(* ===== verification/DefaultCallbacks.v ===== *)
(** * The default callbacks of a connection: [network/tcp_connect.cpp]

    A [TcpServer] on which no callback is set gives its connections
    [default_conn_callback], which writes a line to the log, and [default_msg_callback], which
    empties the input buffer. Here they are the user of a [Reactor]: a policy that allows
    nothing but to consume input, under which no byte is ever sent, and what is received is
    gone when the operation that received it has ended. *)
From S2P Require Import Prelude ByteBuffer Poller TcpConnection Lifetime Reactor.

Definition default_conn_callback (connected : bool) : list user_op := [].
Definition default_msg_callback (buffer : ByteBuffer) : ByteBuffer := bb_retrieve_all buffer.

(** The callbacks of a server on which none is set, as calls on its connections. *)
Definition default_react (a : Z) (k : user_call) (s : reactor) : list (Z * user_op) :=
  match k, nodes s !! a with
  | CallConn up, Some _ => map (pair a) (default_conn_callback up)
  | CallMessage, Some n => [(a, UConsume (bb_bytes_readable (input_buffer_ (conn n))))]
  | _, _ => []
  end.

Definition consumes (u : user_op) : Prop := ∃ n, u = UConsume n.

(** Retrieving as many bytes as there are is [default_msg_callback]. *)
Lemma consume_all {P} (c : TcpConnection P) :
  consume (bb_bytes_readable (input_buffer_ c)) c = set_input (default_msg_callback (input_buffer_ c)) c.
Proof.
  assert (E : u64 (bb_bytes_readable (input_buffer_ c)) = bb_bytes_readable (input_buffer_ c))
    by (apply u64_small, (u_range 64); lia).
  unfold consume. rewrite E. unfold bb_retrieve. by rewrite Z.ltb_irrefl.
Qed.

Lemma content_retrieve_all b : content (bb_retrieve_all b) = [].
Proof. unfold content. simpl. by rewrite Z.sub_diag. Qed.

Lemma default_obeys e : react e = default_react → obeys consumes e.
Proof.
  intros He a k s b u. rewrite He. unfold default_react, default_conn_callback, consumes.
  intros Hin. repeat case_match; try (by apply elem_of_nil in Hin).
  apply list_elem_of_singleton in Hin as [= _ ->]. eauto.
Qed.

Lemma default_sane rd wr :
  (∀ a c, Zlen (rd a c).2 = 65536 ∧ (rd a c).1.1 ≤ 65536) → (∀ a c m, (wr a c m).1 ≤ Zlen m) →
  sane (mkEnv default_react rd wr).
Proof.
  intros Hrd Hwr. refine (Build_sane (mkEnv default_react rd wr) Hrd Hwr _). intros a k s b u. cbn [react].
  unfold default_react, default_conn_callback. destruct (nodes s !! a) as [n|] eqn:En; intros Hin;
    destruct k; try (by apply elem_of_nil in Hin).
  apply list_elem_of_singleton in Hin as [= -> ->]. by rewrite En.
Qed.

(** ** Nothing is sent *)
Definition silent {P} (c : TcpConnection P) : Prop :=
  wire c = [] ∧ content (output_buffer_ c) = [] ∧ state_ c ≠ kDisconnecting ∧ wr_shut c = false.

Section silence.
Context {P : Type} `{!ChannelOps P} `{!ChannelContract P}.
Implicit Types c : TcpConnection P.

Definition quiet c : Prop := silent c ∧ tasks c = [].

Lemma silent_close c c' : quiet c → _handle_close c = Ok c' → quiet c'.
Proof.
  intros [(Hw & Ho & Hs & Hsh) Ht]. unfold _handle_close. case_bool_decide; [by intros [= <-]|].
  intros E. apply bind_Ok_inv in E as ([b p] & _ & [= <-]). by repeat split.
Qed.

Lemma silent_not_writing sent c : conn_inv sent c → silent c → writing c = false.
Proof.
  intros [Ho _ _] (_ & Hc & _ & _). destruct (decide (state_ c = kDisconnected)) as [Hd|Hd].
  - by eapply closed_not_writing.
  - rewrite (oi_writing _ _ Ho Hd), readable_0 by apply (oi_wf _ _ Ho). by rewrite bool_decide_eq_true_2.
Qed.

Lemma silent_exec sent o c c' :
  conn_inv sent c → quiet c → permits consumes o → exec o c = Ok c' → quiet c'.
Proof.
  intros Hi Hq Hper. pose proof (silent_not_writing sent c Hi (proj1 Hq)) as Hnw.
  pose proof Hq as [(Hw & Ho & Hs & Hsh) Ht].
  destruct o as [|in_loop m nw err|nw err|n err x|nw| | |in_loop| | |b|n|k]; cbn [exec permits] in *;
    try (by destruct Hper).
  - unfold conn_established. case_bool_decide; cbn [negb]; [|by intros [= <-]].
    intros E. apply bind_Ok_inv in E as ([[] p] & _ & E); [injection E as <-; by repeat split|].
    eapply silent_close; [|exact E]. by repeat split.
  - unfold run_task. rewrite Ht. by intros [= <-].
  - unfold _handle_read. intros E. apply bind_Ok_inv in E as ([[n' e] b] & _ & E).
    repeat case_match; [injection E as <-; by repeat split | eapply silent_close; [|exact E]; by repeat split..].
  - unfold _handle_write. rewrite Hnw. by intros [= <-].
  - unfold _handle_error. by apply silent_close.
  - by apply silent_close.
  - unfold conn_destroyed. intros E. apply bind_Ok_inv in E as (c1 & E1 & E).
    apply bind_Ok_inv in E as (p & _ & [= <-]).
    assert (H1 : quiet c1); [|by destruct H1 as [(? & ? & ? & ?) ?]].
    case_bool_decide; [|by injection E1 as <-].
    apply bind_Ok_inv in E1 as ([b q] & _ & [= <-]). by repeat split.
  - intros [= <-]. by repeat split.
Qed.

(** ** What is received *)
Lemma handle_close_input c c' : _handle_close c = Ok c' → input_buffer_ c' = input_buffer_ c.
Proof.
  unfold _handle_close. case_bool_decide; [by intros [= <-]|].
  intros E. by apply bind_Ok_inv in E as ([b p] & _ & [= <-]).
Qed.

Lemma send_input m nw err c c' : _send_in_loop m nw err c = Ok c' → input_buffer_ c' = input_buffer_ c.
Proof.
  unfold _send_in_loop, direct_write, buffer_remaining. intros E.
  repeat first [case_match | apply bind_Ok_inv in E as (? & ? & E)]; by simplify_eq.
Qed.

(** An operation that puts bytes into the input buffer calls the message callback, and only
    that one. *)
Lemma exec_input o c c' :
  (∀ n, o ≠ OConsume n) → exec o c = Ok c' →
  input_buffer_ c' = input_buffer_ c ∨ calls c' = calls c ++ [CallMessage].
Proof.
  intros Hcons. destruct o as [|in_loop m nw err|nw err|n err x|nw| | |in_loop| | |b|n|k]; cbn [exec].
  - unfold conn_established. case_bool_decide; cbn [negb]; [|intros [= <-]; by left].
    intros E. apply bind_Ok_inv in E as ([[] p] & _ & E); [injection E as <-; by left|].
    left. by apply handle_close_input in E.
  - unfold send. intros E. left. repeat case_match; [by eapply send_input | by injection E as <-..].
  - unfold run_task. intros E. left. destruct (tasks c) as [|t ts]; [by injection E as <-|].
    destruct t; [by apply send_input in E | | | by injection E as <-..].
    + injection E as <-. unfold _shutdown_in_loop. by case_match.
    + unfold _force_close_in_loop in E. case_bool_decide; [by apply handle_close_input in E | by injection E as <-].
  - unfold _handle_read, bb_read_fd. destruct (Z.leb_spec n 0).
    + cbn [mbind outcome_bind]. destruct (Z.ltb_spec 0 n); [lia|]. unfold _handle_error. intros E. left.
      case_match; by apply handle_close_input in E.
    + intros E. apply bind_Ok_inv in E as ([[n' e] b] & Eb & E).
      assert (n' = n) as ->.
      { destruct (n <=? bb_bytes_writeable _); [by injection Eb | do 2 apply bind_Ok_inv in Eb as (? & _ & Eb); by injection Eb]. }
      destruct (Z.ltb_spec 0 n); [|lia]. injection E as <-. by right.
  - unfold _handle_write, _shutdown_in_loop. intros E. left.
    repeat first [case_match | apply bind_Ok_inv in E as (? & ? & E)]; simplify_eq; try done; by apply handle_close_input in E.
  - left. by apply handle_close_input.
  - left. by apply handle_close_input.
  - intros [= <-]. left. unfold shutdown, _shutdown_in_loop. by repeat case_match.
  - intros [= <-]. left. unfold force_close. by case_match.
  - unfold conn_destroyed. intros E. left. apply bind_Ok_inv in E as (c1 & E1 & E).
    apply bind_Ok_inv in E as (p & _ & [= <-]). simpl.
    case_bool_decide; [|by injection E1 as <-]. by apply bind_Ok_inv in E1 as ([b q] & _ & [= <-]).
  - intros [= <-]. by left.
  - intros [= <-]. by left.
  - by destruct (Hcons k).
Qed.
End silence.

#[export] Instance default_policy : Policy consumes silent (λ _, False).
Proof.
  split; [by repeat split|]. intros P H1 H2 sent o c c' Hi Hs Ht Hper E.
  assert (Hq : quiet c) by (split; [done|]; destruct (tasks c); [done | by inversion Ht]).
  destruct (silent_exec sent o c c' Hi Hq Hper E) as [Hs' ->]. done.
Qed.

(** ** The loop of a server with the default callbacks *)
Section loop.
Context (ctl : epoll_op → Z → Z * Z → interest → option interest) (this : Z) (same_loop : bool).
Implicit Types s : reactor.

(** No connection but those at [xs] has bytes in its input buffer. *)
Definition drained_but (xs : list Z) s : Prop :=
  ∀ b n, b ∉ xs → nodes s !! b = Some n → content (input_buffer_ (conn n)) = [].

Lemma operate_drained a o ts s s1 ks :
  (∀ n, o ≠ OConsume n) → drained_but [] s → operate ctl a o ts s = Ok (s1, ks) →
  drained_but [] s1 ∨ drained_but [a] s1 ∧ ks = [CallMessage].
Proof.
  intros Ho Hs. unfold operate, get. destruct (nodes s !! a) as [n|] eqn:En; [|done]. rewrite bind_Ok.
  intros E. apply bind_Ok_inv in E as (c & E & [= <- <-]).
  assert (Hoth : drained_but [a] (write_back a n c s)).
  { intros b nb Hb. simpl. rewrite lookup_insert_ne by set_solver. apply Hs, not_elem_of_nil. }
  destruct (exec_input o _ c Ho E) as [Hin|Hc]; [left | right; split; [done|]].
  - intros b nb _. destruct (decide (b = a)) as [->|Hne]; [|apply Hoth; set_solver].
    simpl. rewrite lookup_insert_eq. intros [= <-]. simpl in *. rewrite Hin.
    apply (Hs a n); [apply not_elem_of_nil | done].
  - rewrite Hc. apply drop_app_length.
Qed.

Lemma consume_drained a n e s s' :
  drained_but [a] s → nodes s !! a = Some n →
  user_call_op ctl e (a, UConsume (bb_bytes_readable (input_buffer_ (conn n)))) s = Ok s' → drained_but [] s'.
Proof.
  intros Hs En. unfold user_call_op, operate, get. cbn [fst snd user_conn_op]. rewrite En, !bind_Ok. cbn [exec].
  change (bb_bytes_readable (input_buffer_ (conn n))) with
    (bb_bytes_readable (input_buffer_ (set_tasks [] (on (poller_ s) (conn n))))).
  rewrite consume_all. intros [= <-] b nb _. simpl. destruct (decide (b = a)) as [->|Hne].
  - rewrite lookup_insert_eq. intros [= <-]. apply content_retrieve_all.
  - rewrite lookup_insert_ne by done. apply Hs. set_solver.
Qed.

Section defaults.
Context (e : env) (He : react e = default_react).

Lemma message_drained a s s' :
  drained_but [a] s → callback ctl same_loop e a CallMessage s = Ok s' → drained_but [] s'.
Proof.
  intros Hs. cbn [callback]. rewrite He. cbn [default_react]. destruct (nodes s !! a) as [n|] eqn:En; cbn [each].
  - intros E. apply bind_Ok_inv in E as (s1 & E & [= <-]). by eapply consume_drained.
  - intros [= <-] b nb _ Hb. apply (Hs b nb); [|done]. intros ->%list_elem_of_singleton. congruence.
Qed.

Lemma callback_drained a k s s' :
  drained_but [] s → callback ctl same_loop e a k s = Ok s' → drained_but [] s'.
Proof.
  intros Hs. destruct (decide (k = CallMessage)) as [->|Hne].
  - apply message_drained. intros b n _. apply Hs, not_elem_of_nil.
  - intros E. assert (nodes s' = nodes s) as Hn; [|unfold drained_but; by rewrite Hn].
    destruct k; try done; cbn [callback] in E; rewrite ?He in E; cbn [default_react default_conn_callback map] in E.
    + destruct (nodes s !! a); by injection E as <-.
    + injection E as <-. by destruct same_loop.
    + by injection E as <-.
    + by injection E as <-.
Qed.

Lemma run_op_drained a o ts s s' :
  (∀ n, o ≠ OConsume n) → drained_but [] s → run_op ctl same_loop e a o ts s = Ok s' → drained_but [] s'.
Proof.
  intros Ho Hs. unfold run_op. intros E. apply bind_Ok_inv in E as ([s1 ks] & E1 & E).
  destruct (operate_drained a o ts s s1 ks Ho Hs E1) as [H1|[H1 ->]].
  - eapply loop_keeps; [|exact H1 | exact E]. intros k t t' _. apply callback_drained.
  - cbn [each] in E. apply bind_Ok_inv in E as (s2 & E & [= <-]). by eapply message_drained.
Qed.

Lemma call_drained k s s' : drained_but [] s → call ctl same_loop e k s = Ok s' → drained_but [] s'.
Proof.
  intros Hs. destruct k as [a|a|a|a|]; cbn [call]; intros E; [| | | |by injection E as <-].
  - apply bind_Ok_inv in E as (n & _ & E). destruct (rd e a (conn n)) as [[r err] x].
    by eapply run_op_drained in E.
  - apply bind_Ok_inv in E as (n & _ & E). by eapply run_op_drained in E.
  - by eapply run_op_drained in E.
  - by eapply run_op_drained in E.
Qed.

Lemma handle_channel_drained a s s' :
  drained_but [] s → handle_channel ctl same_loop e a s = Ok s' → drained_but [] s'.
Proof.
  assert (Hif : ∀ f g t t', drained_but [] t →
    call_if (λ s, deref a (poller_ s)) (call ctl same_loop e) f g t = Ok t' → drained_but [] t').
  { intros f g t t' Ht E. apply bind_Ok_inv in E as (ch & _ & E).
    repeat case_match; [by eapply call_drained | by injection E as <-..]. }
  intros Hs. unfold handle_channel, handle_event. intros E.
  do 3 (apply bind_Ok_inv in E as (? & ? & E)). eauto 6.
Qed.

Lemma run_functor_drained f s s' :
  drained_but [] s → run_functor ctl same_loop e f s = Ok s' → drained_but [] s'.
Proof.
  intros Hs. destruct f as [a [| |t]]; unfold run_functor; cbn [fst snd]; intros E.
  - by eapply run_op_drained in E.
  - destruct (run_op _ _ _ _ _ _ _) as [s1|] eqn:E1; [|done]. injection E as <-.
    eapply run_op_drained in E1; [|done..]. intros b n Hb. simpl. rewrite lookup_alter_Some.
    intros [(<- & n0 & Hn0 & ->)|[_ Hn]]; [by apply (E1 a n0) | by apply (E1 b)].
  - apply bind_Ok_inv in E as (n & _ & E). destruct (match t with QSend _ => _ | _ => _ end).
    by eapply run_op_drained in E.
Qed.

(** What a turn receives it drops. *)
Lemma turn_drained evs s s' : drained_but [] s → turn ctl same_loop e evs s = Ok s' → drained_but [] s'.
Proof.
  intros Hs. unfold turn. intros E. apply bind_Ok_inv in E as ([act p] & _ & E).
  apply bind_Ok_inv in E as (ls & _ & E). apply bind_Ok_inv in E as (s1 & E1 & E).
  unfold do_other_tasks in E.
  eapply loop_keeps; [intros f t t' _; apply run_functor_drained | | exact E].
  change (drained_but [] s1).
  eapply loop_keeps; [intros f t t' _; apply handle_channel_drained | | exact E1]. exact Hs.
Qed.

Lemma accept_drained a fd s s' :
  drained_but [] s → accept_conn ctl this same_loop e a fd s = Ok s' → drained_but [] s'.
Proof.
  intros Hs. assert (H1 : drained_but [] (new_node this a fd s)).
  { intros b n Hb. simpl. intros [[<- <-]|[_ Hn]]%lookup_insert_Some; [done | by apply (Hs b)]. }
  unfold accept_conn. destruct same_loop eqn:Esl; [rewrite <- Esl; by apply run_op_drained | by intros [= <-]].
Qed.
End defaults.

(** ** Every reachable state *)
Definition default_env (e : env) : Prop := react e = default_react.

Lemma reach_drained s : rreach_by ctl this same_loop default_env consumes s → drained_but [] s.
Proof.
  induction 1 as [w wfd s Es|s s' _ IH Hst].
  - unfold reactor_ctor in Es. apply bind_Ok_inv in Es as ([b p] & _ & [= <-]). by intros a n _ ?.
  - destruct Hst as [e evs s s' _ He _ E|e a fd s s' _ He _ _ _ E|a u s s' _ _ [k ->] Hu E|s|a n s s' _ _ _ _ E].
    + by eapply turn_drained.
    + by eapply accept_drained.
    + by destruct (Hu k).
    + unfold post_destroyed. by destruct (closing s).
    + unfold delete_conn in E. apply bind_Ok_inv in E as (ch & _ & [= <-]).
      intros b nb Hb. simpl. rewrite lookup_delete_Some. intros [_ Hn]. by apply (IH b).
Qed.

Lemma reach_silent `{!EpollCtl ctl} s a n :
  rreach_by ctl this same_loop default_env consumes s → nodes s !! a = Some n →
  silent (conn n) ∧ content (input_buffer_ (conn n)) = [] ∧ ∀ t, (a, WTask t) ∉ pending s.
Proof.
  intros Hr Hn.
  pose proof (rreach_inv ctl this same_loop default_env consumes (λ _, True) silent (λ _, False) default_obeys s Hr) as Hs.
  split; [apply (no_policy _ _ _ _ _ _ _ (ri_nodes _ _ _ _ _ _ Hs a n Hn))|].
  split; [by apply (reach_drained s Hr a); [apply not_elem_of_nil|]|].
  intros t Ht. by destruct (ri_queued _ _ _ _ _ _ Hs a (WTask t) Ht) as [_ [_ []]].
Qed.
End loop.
········
ABOUT THIS EXERCISE:
Find the word "Prop" in the records. Copy every line it appears in.

OUTPUT FOR THIS EXERCISE:
Definition consumes (u : user_op) : Prop := ∃ n, u = UConsume n.
Definition silent {P} (c : TcpConnection P) : Prop :=
Definition quiet c : Prop := silent c ∧ tasks c = [].
Definition drained_but (xs : list Z) s : Prop :=
Definition default_env (e : env) : Prop := react e = default_react.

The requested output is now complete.